Congratulations! You have an accepted offer, the seller has signed the contract, and you’re into the inspection period (due diligence).
It’s not uncommon for the new investor to feel an onslaught of panic at this juncture. There’s nothing to worry about, if you happen to find anything during your due diligence that breaks the deal for you, you have an out. So feel free to proceed with confidence and flair!
The inspection period exists to give you time to learn more about the property so that there are no surprises once you close. It is also an opportunity to discover reasons that warrant asking the seller for concessions (re-negotiate).
Towards the end of your inspection period, you can go back to the seller and ask them to share in the expense of whatever you may find. The money you may or may not need for the deal will be revealed during your inspection period.
So, you have the property under contract, and you’ve opened escrow. If you don’t have a good title company, ask your network for referrals.
You already have your initial opinion of value, that’s how we determined our offer price. Now we’re going to get up close to the property so we can arrive at our actual opinion of value.
Hire a professional home inspector. If you don’t have one, ask for referrals from your colleagues; otherwise you can search of one at the American Society of Home Inspectors, www.ashi.org. You will need to make the small investment of $200-400 for your inspection, but trust me it can save you thousands. Don’t skip this step.
The second step, and most times these things happen concurrently but I’m separating them for you so you don’t miss anything. So second item on your list is to have your title company pull a preliminary title report which will reveal any encumbrances on the property that could affect your ownership, such as a mechanics lien, overdue property taxes, judgments, easements etc. Be sure to have a clause in your contract that states the necessity of free and clear title.

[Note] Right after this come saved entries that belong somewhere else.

Lemma behaves_job_history job_path :
  behaves (job_history server local_time job_path) 21 false anything.
Proof.
  unfold job_history.
  apply behaves_weaken with (n := (21 + 0)%nat) (raises := false)
                            (post := anything); auto.
  apply behaves_try with (raises := true).
  - apply behaves_seq with (n1 := 1%nat) (n2 := 20%nat) (mid := anything);
      [lia|apply behaves_get|].
    intros job_data _. apply behaves_pure; [reflexivity|].
    intros builds _.
    destruct (negb (py_truth builds)).
    { apply behaves_weaken with (n := 0%nat) (raises := true)
                                (post := anything);
        [apply behaves_print|lia|auto|auto]. }
    apply behaves_then_print.
    apply behaves_seq with (n1 := 0%nat) (n2 := 20%nat) (mid := anything);
      [lia| |].
    { apply behaves_weaken with (n := (3 * 0)%nat) (raises := true)
                                (post := anything); auto.
      apply behaves_for. intros l _. apply behaves_print. }
    intros _ _. apply behaves_pure; [reflexivity|].
    intros window Hwindow. apply behaves_pure; [reflexivity|].
    intros shown Hshown.
    apply behaves_seq with (n1 := 20%nat) (n2 := 0%nat) (mid := anything);
      [lia| |].
    { apply behaves_weaken with (n := List.length shown) (raises := true)
                                (post := anything);
        [apply behaves_show_builds| |auto|auto].
      eapply window_length; eassumption. }
    intros _ _. apply behaves_pure; [reflexivity|].
    intros n _.
    destruct (20 <? n)%nat; [apply behaves_print|apply behaves_ret; exact I].
  - intro e. apply behaves_then_print. apply behaves_exit.
Qed.

Lemma behaves_list_jobs workspace :
  behaves (list_jobs server workspace) 1 false anything.
Proof.
  unfold list_jobs.
  apply behaves_weaken with (n := (1 + 0)%nat) (raises := false)
                            (post := anything); auto.
  apply behaves_try with (raises := true).
  - apply behaves_seq with (n1 := 1%nat) (n2 := 0%nat) (mid := anything);
      [lia|apply behaves_get|].
    intros data _. apply behaves_pure; [reflexivity|].
    intros jobs _.
    destruct (negb (py_truth jobs)); [apply behaves_print|].
    apply behaves_then_print.
    apply behaves_seq with (n1 := 0%nat) (n2 := 0%nat) (mid := anything);
      [lia| |].
    { apply behaves_weaken with (n := (3 * 0)%nat) (raises := true)
                                (post := anything); auto.
      apply behaves_for. intros l _. apply behaves_print. }
    intros _ _. apply behaves_pure; [reflexivity|].
    intros items _.
    apply behaves_seq with (n1 := 0%nat) (n2 := 0%nat) (mid := anything);
      [lia| |].
    { apply behaves_weaken with (n := (List.length items * 0)%nat)
                                (raises := true) (post := anything);
        auto; [|lia].
      apply behaves_for. intros job _.
      repeat (apply behaves_pure; [reflexivity|]; intros ? _).
      apply behaves_print. }
    intros _ _. apply behaves_pure; [reflexivity|].
    intros n _. apply behaves_print.
  - intro e. apply behaves_then_print. apply behaves_exit.
Qed.

Lemma behaves_dispatch c :
  behaves (dispatch server local_time c) 21 false anything.
Proof.
  destruct c as [workspace|job_path]; simpl.
  - apply behaves_weaken with (n := 1%nat) (raises := false)
                              (post := anything);
      [apply behaves_list_jobs|lia|auto|auto].
  - apply behaves_job_history.
Qed.

Lemma main_ends c w :
  main server local_time c w = dispatch server local_time c w
  /\ (fst (dispatch server local_time c w) = Returns tt
      \/ fst (dispatch server local_time c w) = Exits 1).
Proof.
  assert (H := behaves_dispatch c w).
  unfold main, try_except. fold (dispatch server local_time c).
  destruct (dispatch server local_time c w) as [[[]|e|code] w'];
    destruct H as [_ [_ H]]; simpl.
  - auto.
  - discriminate H.
  - subst code. auto.
Qed.

(** X2: a command only adds lines to what is printed and never sends
    more than 21 requests, the listing and the 20 builds of the window;
    list-jobs never sends more than one. *)
Theorem requests_are_bounded c w :
  let w' := snd (main server local_time c w) in
  (exists added, printed w' = (printed w ++ added)%list)
  /\ (requests w <= requests w')%nat
  /\ (requests w' <= requests w + match c with
                                   | ListJobs _ => 1
                                   | JobHistory _ => 21
                                   end)%nat.
Proof.
  cbv zeta. rewrite (proj1 (main_ends c w)).
  destruct c as [workspace|job_path]; simpl.
  - assert (H := behaves_list_jobs workspace w).
    destruct (list_jobs server workspace w) as [r w'].
    destruct H as [Hout [Hreq _]]. simpl. split; [exact Hout|lia].
  - assert (H := behaves_job_history job_path w).
    destruct (job_history server local_time job_path w) as [r w'].
    destruct H as [Hout [Hreq _]]. simpl. split; [exact Hout|lia].
Qed.

(** X3: when the first request of a command raises a
    [RequestException] (no connection, a timeout, a refused status or,
    with requests 2.27 or later, an answer that is no JSON), the run
    prints the request-error line of the client with the address, and
    nothing else, sends no further request and exits with status 1. *)
Theorem first_request_failure_ends_run c :
  let url := base_url ++ first_endpoint c in
  server 0 url = RequestFailed ->
  main server local_time c (World 0 [])
  = (Exits 1, World 1 [RequestError url])
  /\ run server local_time c = (Exits 1, [RequestError url]).
Proof.
  cbv zeta. unfold run. intro H.
  assert (Hmain : main server local_time c (World 0 [])
                  = (Exits 1,
                     World 1 [RequestError (base_url ++ first_endpoint c)])).
  { destruct c as [workspace|job_path];
      unfold main, list_jobs, job_history, try_except, io_bind, get;
      cbn [requests printed first_endpoint] in *; rewrite H; reflexivity. }
  rewrite Hmain. split; reflexivity.
Qed.

(** X4: when the answer to the first request is no JSON object, the
    command cannot read its list: the run prints the error line of the
    command and exits with status 1. *)
Theorem answer_must_be_an_object c v :
  server 0 (base_url ++ first_endpoint c) = Body v ->
  is_object v = false ->
  run server local_time c = (Exits 1, [command_error c AttributeError]).
Proof.
  intros H Hv. unfold run.
  destruct c as [workspace|job_path];
    unfold main, list_jobs, job_history, try_except, io_bind, get;
    cbn [requests printed first_endpoint] in *; rewrite H;
    destruct v; try discriminate Hv; reflexivity.
Qed.

(** X5: when the answer holds no list to show (the key is absent, or its
    value is null, empty or otherwise falsy), the run prints the one line
    that says so and returns; no table follows and no further request is
    sent. *)
Theorem nothing_to_show c members :
  server 0 (base_url ++ first_endpoint c) = Body (JObj members) ->
  py_truth (field members (list_key c) (JArr [])) = false ->
  main server local_time c (World 0 [])
  = (Returns tt, World 1 [nothing_found c]).
Proof.
  intros H Hfalsy.
  destruct c as [workspace|job_path];
    unfold main, list_jobs, job_history, try_except, io_bind, get;
    cbn [requests printed first_endpoint list_key] in *; rewrite H;
    [change (py_get (JObj members) "jobs" (JArr []))
       with (Ok (field members "jobs" (JArr [])))
    |change (py_get (JObj members) "builds" (JArr []))
       with (Ok (field members "builds" (JArr [])))];
    unfold lift; cbv beta iota; rewrite Hfalsy; reflexivity.
Qed.

Lemma list_jobs_rows jobs rows :
  Forall2 job_shows jobs rows ->
  forall w,
    for_io (fun job =>
              name <- lift (py_get job "name" (JStr "Unknown")) ;;
              color <- lift (py_get job "color" (JStr "unknown")) ;;
              status <- lift (_color_to_status color) ;;
              col1 <- lift (py_format_ljust name 40) ;;
              print (Text (col1 ++ " " ++ Str.ljust status 15)))%io jobs w
    = (Returns tt,
       World (requests w) (printed w ++ map job_line rows)%list).
Proof.
  induction 1 as [|job shown jobs rows [m [-> [Hname Hcolor]]] _ IH];
    intro w; cbn [for_io map].
  - unfold io_ret. rewrite app_nil_r. destruct w; reflexivity.
  - unfold io_bind at 1. unfold io_bind at 1, lift at 1.
    change (py_get (JObj m) "name" (JStr "Unknown"))
      with (Ok (field m "name" (JStr "Unknown"))).
    rewrite Hname. cbv beta iota.
    unfold io_bind at 1, lift at 1.
    change (py_get (JObj m) "color" (JStr "unknown"))
      with (Ok (field m "color" (JStr "unknown"))).
    rewrite Hcolor. cbv beta iota.
    unfold io_bind at 1, lift at 1, _color_to_status. cbv beta iota.
    unfold io_bind at 1, lift at 1, py_format_ljust. cbv beta iota.
    unfold print at 1. rewrite IH. cbn [requests printed].
    rewrite <- app_assoc. reflexivity.
Qed.

(** X6: for a folder whose jobs are objects with a name and a colour
    that are strings, list-jobs prints the title, the header, one row
    for each job of the answer, in order and without a limit, with the
    name in 40 columns and the status of its colour in 15, and the
    number of jobs; then it returns. *)
Theorem list_jobs_table workspace members jobs rows :
  server 0 (base_url ++ list_jobs_endpoint workspace) = Body (JObj members) ->
  lookup "jobs" members = Some (JArr jobs) ->
  jobs <> [] ->
  Forall2 job_shows jobs rows ->
  run server local_time (ListJobs workspace)
  = (Returns tt,
     (jobs_title (Str.strip_slash workspace) :: jobs_header
        ++ map job_line rows ++ [jobs_total (List.length jobs)])%list).
Proof.
  intros Hserver Hjobs Hne Hrows.
  unfold run, main, list_jobs, try_except.
  unfold io_bind at 1, get. cbn [requests printed]. rewrite Hserver.
  unfold io_bind at 1, lift at 1, py_get. rewrite Hjobs.
  destruct jobs as [|j0 js]; [congruence|].
  cbn [py_truth negb].
  unfold io_bind at 1, print at 1. cbn [requests printed app].
  unfold io_bind at 1. cbn [jobs_header for_io].
  unfold io_bind at 1 2 3, print at 1 2 3, io_ret. cbn [requests printed app].
  unfold io_bind at 1, lift at 1, py_iter.
  unfold io_bind at 1. rewrite (list_jobs_rows _ _ Hrows).
  unfold io_bind at 1, lift at 1, py_len. unfold print.
  cbn [requests printed]. unfold jobs_title, jobs_total.
  rewrite <- app_assoc. reflexivity.
Qed.



End CommandFacts.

Usually escrow will help you to resolve these issues during escrow, but sometimes they don’t catch everything, it’s happened to me. It’s your deal; you need to know what you’re looking at. If it’s your first or second time reading a title report, ask for help interpreting it.
Review and refine your property analysis. This time you’re going to be very detailed and picky about the comparables you choose.
Narrow the area radius. Only use comparable bedroom and bathroom configurations. Instead of solds in the last 90 days, look for properties that have closed in the last 60, 45 or even 30 days. I also look at active listings, so you’ll know what your competition will be if it’s your plan to re-sell soon.
Be aware, in an appreciating market, buyers will start looking at properties that lie the middle to the top price range, but in a depressed, declining, or stagnant market, they’ll start with the lowest priced properties first. Knowing where you are in your market cycle is imperative in determining where you’ll want to price your property to sell the fastest.
Find a licensed contractor, or 2 or 3, to come in and give you bids and proposals for the repairs found during your property inspection. Get multiple bids because they can vary wildly. I usually go with the middle bid when I’m doing my number projections.
Most of the time you can get all of these steps completed in a week. At this point, you have a VERY accurate picture of what the property is worth, and your potential profit. Now it’s time to go back to the seller and approach them with what you’ve found and ask for a price reduction. I’ll cover how to do that next time.
Now that you know how to proceed after you have properties under contract, go get some deals!